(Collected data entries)
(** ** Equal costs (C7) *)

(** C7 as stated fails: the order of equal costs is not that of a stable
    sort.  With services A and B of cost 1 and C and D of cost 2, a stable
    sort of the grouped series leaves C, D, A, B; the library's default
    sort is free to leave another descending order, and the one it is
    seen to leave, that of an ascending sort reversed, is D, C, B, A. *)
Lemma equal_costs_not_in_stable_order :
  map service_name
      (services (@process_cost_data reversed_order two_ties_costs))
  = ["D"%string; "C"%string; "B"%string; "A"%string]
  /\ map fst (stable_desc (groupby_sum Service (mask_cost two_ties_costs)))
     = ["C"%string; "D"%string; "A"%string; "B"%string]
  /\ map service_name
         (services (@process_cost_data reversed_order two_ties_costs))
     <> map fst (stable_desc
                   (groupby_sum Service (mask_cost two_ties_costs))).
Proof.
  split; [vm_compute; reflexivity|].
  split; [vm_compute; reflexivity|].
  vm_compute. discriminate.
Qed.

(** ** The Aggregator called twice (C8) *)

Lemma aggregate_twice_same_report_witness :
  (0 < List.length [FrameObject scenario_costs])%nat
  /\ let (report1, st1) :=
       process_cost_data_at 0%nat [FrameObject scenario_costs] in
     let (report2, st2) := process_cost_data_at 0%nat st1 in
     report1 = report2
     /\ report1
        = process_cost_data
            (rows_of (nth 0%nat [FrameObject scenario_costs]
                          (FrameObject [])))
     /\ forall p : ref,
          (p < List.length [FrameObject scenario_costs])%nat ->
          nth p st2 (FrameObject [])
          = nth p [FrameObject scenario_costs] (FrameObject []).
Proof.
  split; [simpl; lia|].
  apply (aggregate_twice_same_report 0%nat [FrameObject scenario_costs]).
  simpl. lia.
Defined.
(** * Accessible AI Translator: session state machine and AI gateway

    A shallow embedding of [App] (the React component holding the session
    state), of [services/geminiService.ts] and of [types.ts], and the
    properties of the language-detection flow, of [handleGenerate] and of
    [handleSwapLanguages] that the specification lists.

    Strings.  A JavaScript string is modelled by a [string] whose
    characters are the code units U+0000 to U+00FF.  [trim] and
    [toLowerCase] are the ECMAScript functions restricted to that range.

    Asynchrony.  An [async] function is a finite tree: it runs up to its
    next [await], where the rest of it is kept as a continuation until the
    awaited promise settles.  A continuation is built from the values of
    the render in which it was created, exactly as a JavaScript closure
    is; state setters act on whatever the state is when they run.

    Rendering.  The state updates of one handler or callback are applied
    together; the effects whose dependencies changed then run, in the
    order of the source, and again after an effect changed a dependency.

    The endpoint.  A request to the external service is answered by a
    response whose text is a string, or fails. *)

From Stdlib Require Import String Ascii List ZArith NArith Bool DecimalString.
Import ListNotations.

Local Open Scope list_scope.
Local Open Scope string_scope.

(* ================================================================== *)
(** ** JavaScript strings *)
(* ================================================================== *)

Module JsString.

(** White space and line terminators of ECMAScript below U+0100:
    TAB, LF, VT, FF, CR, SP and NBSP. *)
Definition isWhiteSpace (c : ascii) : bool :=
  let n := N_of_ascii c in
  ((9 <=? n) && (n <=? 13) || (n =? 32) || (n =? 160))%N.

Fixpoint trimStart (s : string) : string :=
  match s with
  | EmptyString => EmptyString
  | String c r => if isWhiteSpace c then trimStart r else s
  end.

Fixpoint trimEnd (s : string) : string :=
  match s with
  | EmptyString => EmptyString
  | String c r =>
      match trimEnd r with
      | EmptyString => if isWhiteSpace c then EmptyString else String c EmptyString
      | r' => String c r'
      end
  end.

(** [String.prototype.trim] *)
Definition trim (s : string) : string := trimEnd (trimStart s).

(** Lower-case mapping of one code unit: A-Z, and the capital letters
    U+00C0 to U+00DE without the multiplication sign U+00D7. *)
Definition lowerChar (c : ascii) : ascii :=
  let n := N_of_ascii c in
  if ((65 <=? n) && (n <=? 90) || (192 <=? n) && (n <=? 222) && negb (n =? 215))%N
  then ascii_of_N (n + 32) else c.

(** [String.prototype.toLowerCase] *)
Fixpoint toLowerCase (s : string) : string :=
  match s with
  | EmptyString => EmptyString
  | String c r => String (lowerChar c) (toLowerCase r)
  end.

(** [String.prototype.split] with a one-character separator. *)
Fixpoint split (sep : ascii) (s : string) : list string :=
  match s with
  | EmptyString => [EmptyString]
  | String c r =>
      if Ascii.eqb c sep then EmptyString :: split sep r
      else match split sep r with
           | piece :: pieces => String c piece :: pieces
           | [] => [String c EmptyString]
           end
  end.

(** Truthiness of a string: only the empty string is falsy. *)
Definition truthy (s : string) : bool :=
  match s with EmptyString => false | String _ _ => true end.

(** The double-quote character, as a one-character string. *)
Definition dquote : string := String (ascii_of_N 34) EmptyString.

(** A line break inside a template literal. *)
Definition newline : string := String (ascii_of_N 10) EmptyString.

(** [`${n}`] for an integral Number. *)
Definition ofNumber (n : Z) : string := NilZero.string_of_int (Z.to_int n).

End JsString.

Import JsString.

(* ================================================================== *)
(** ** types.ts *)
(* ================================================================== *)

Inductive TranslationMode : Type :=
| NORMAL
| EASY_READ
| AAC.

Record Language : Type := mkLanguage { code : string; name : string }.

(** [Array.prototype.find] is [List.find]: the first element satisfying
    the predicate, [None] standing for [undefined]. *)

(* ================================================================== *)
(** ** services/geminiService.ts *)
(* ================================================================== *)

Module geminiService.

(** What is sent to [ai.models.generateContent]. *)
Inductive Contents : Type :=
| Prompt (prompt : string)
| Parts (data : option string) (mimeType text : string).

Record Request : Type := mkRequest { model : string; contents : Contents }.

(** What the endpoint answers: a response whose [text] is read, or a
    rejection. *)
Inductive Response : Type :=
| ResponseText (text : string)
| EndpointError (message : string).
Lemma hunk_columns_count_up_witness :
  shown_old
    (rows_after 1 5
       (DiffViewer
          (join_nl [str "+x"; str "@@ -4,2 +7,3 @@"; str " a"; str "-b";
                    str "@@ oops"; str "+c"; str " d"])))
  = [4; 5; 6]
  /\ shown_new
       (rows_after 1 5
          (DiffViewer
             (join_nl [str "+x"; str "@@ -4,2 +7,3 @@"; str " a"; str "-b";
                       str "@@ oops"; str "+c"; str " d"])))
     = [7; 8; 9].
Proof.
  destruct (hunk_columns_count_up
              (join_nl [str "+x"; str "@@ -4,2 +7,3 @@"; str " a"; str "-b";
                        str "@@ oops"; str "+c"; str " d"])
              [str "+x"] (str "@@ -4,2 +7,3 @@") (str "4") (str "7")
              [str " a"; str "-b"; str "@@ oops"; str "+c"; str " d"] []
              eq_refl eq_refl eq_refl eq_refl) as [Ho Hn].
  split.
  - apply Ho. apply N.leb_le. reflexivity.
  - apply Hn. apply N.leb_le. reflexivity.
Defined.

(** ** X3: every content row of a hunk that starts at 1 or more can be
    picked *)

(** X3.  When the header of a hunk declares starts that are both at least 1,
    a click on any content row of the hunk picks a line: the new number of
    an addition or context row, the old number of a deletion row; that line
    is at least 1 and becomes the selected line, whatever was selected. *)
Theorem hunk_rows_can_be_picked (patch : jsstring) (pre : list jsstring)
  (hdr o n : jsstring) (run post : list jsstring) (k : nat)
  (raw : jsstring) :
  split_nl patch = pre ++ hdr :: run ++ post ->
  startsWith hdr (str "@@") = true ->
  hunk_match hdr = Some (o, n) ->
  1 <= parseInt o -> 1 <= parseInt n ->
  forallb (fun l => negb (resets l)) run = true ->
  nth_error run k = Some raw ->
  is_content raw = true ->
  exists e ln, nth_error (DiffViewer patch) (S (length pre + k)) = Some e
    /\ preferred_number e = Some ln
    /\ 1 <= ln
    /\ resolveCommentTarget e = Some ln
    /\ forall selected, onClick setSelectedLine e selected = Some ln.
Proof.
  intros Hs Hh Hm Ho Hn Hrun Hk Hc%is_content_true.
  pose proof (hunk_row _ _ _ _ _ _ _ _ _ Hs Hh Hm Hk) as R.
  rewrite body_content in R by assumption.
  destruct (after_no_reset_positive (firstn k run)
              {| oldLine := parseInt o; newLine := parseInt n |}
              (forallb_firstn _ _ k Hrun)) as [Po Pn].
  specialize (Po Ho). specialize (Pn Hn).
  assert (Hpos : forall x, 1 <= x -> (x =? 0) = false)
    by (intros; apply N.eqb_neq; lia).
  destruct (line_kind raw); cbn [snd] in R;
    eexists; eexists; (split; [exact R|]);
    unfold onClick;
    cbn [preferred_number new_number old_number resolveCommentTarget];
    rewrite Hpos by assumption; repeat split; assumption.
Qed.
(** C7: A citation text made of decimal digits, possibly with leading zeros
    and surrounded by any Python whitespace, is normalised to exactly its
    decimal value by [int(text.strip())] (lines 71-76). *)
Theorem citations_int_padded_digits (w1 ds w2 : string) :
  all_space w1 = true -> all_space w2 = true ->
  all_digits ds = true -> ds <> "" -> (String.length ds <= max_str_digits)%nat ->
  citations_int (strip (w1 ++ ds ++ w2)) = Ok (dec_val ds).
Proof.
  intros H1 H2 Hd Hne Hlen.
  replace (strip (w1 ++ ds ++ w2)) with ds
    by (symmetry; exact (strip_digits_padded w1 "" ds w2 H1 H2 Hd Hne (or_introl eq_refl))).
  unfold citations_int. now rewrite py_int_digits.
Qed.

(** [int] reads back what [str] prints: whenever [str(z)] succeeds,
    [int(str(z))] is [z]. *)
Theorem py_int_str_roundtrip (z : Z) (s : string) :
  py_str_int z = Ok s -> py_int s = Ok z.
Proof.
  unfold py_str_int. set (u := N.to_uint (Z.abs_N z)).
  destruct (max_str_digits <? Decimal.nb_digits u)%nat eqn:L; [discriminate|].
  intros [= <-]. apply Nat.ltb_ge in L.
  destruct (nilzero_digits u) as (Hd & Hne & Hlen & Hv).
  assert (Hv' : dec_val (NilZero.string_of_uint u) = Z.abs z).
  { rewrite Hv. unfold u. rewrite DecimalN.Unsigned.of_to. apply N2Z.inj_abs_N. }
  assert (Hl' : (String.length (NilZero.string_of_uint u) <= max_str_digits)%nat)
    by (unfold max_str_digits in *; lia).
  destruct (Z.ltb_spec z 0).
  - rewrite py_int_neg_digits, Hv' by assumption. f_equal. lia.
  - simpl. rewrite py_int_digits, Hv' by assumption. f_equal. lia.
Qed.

> [Problem to solve]: Filter the records for the string "Local" and copy every line that holds it.

> [Your solution]:
Local Open Scope list_scope.
Local Open Scope string_scope.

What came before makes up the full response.